▸ Activity: Return every line of the records that includes the string "pose".

[Stored data entries]
______

Lemma GetUser_calls (args : GetUserArgs) (w : World) :
  (length (calls (run (GetUser cl args) w).2) ≤ 2)%nat
  ∧ (SkipGroupsSearch args = true →
     (length (calls (run (GetUser cl args) w).2) ≤ 1)%nat).
Proof.
  destruct (GetUserArgs_Validate args) as [err|] eqn:Hv.
  { rewrite (GetUser_refused_run args w err Hv). simpl. lia. }
  rewrite (GetUser_run cl args w Hv).
  destruct (dir_searchEntry _ w) as [err|[entry|]]; simpl; try lia.
  destruct (SkipGroupsSearch args); simpl; [lia|].
  rewrite getUserGroups_run. simpl. split; [lia|done].
Qed.

Lemma GetGroup_calls (args : GetGroupArgs) (w : World) :
  (length (calls (run (GetGroup cl args) w).2) ≤ 2)%nat
  ∧ (SkipMembersSearch args = true →
     (length (calls (run (GetGroup cl args) w).2) ≤ 1)%nat).
Proof.
  destruct (GetGroupArgs_Validate args) as [err|] eqn:Hv.
  { rewrite (GetGroup_refused_run args w err Hv). simpl. lia. }
  rewrite (GetGroup_run cl args w Hv).
  destruct (dir_searchEntry _ w) as [err|[entry|]]; simpl; try lia.
  destruct (SkipMembersSearch args); simpl; [lia|].
  rewrite getGroupMembers_run. simpl. split; [lia|done].
Qed.

(** X8. The point lookups only read.  In whatever state it is called,
    [GetUser] (and [GetGroup]) leaves the directory as it found it, adds to
    the log at most two directory calls, none of them a write, and at most
    one when the relation search is skipped. *)
Theorem lookups_only_read (uargs : GetUserArgs) (gargs : GetGroupArgs)
    (st : State World) :
  (∃ made,
     (GetUser cl uargs st).2 = mkState (world st) (calls st ++ made)
     ∧ writes made = []
     ∧ (length made ≤ 2)%nat
     ∧ (SkipGroupsSearch uargs = true → (length made ≤ 1)%nat))
  ∧ (∃ made,
       (GetGroup cl gargs st).2 = mkState (world st) (calls st ++ made)
       ∧ writes made = []
       ∧ (length made ≤ 2)%nat
       ∧ (SkipMembersSearch gargs = true → (length made ≤ 1)%nat)).
Proof.
  split.
  - exists (calls (run (GetUser cl uargs) (world st)).2).
    rewrite (Reads_at _ st (Reads_GetUser cl uargs)). simpl.
    split; [done|]. split; [apply Reads_run, Reads_GetUser|].
    apply GetUser_calls.
  - exists (calls (run (GetGroup cl gargs) (world st)).2).
    rewrite (Reads_at _ st (Reads_GetGroup cl gargs)). simpl.
    split; [done|]. split; [apply Reads_run, Reads_GetGroup|].
    apply GetGroup_calls.
Qed.

End MoreLookups.

(** ** More on the membership batches *)

Section MoreMembership.
Context `{Runtime} {World : Type} `{!Directory World}.
Variable cl : Client.

(** X9. The two variants of [GetGroup].  A request of the earlier variant
    with an [Id] or a [Dn] is served exactly as the request of the later one
    with the same fields and no [Filter]: same result, same directory calls.
    A request with neither is refused by both without a directory call, in
    different words, and the earlier variant refuses a nil request. *)
Theorem GetGroup_variants_agree (id dn : string) (attributes : option (list string))
    (skip : bool) (st : State World) :
  let old := Legacy.GetGroup cl
               (Some {| Legacy.Id := id; Legacy.Dn := dn;
                        Legacy.Attributes := attributes;
                        Legacy.SkipMembersSearch := skip |}) in
  let new := GetGroup cl {| GetGroupArgs_Id := id; GetGroupArgs_Dn := dn;
                            GetGroupArgs_Filter := "";
                            GetGroupArgs_Attributes := attributes;
                            SkipMembersSearch := skip |} in
  (id ≠ "" ∨ dn ≠ "" → old st = new st)
  ∧ (id = "" → dn = "" →
     old st = ((None, Some "neither of ID of DN provided"), st)
     ∧ new st = ((None, Some "neither of ID, DN or Filter provided"), st))
  ∧ Legacy.GetGroup cl None st = ((None, Some "nil request"), st).
Proof.
  cbv zeta. split; [|split; [|done]].
  - intros Hsome.
    unfold Legacy.GetGroup, GetGroup, Legacy.Validate, GetGroupArgs_Validate.
    simpl.
    rewrite (decide_False (P := id = "" ∧ dn = "")) by tauto.
    rewrite (decide_False (P := id = "" ∧ dn = "" ∧ "" = "")) by tauto.
    unfold GetGroup_request, GetGroup_filter. simpl. reflexivity.
  - intros -> ->. done.
Qed.

(** X10. No group, no batch.  If the lookup of the group fails,
    [AddGroupMembers] and [DeleteGroupMembers] return count 0 with that
    error under the prefix [can't get group: ]; if it finds no group they
    return count 0 with the error naming the group identifier.  Either way
    no requested identifier is looked up and nothing is written: the only
    directory calls are those of the group lookup.  For the empty group
    identifier there is no directory call at all. *)
Theorem batch_without_group (sched : Schedule) (groupId : string)
    (ids : list string) (w : World) :
  let made := calls (run (GetGroup cl (GetGroupArgs_byId groupId)) w).2 in
  (∀ found err, lookupGroup cl groupId w = (found, Some err) →
     run (AddGroupMembers cl sched groupId ids) w
     = ((0, Some ("can't get group: " +:+ err)), mkState w made)
     ∧ run (DeleteGroupMembers cl sched groupId ids) w
       = ((0, Some ("can't get group: " +:+ err)), mkState w made))
  ∧ (lookupGroup cl groupId w = (None, None) →
     run (AddGroupMembers cl sched groupId ids) w
     = ((0, Some ("group '" +:+ groupId +:+ "' not found by ID")), mkState w made)
     ∧ run (DeleteGroupMembers cl sched groupId ids) w
       = ((0, Some ("group '" +:+ groupId +:+ "' not found by ID")), mkState w made))
  ∧ writes made = [] ∧ (length made ≤ 2)%nat
  ∧ (groupId = "" →
     run (AddGroupMembers cl sched groupId ids) w
     = ((0, Some "can't get group: neither of ID, DN or Filter provided"),
        mkState w [])).
Proof.
  cbv zeta. split; [|split; [|split; [|split]]].
  - intros found err Hg.
    rewrite AddGroupMembers_run, DeleteGroupMembers_run, Hg.
    by destruct found.
  - intros Hg. rewrite AddGroupMembers_run, DeleteGroupMembers_run, Hg. done.
  - apply Reads_run, Reads_GetGroup.
  - apply GetGroup_calls.
  - intros ->. reflexivity.
Qed.

Lemma Legacy_toAdd (groupId : string) (ids : list string) (w : World) :
  ch_of (map (λ id, result_of (Legacy.addWorker cl groupId id) w) ids)
  = omap (toAddOf cl groupId w) ids.
Proof.
  rewrite ch_of_map. apply list_omap_ext, Forall_Forall2_diag, Forall_forall.
  intros id _. unfold toAddOf.
  rewrite Legacy_addWorker_result, addWorker_result.
  destruct (lookupUser cl id w) as [[user|] [err|]]; try done.
Qed.

(** X11. The earlier variant skips a failed lookup.  For a non-empty group
    identifier and a group that is found, the [AddGroupMembers] of part_000
    never returns the error of a member lookup: an identifier whose lookup
    fails is found nothing to add, like one that resolves to no record; with
    nothing to add the call returns [(0, nil)] and writes nothing, and
    otherwise it makes the one write of the member DNs followed by the DNs
    found, and returns their number, or 0 with the error of the write. *)
Theorem Legacy_AddGroupMembers_skips_failures (sched : Schedule)
    (groupId : string) (ids : list string) (w : World) (group : Group) :
  groupId ≠ "" →
  lookupGroup cl groupId w = (Some group, None) →
  let toAdd := omap (toAddOf cl groupId w) (sched ids) in
  let newMembers := MembersDn group ++ toAdd in
  let upd := dir_updateAttribute (Group_DN group) "member" newMembers w in
  (∀ id, is_Some (lookupUser cl id w).2 → toAddOf cl groupId w id = None)
  ∧ ∃ log,
      run (Legacy.AddGroupMembers cl sched groupId ids) w
      = (if decide (toAdd = []) then ((0, None), mkState w log)
         else (match upd.1 with
               | Some err => (0, Some err)
               | None => (Z.of_nat (length toAdd), None)
               end, mkState upd.2 log))
      ∧ writes log
        = if decide (toAdd = []) then []
          else [CallUpdateAttribute (Group_DN group) "member" newMembers].
Proof.
  intros Hne Hgroup. cbv zeta. split.
  { intros id [err Herr]. unfold toAddOf. rewrite addWorker_result.
    destruct (lookupUser cl id w) as [[user|] [e|]]; simpl in *; done. }
  rewrite Legacy_AddGroupMembers_run by done. rewrite Hgroup. cbv zeta.
  rewrite Legacy_toAdd.
  pose proof (Reads_run _ w (Reads_GetGroup cl (GetGroupArgs_byId groupId)))
    as [_ HG].
  pose proof (Reads_run _ w (Reads_runWorkers (Legacy.addWorker cl groupId)
                               (sched ids) (Reads_Legacy_addWorker cl groupId)))
    as [_ HW].
  destruct (omap (toAddOf cl groupId w) (sched ids)) as [|dn dns] eqn:Hadd.
  - rewrite decide_True by done. eexists. split; [done|].
    by rewrite writes_app, HG, HW.
  - rewrite decide_False by done. eexists. split; [done|].
    by rewrite !writes_app, HG, HW.
Qed.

______

▸ Expected answer:
  pose proof (Reads_run _ w (Reads_GetGroup cl (GetGroupArgs_byId groupId)))
  pose proof (Reads_run _ w (Reads_runWorkers (Legacy.addWorker cl groupId)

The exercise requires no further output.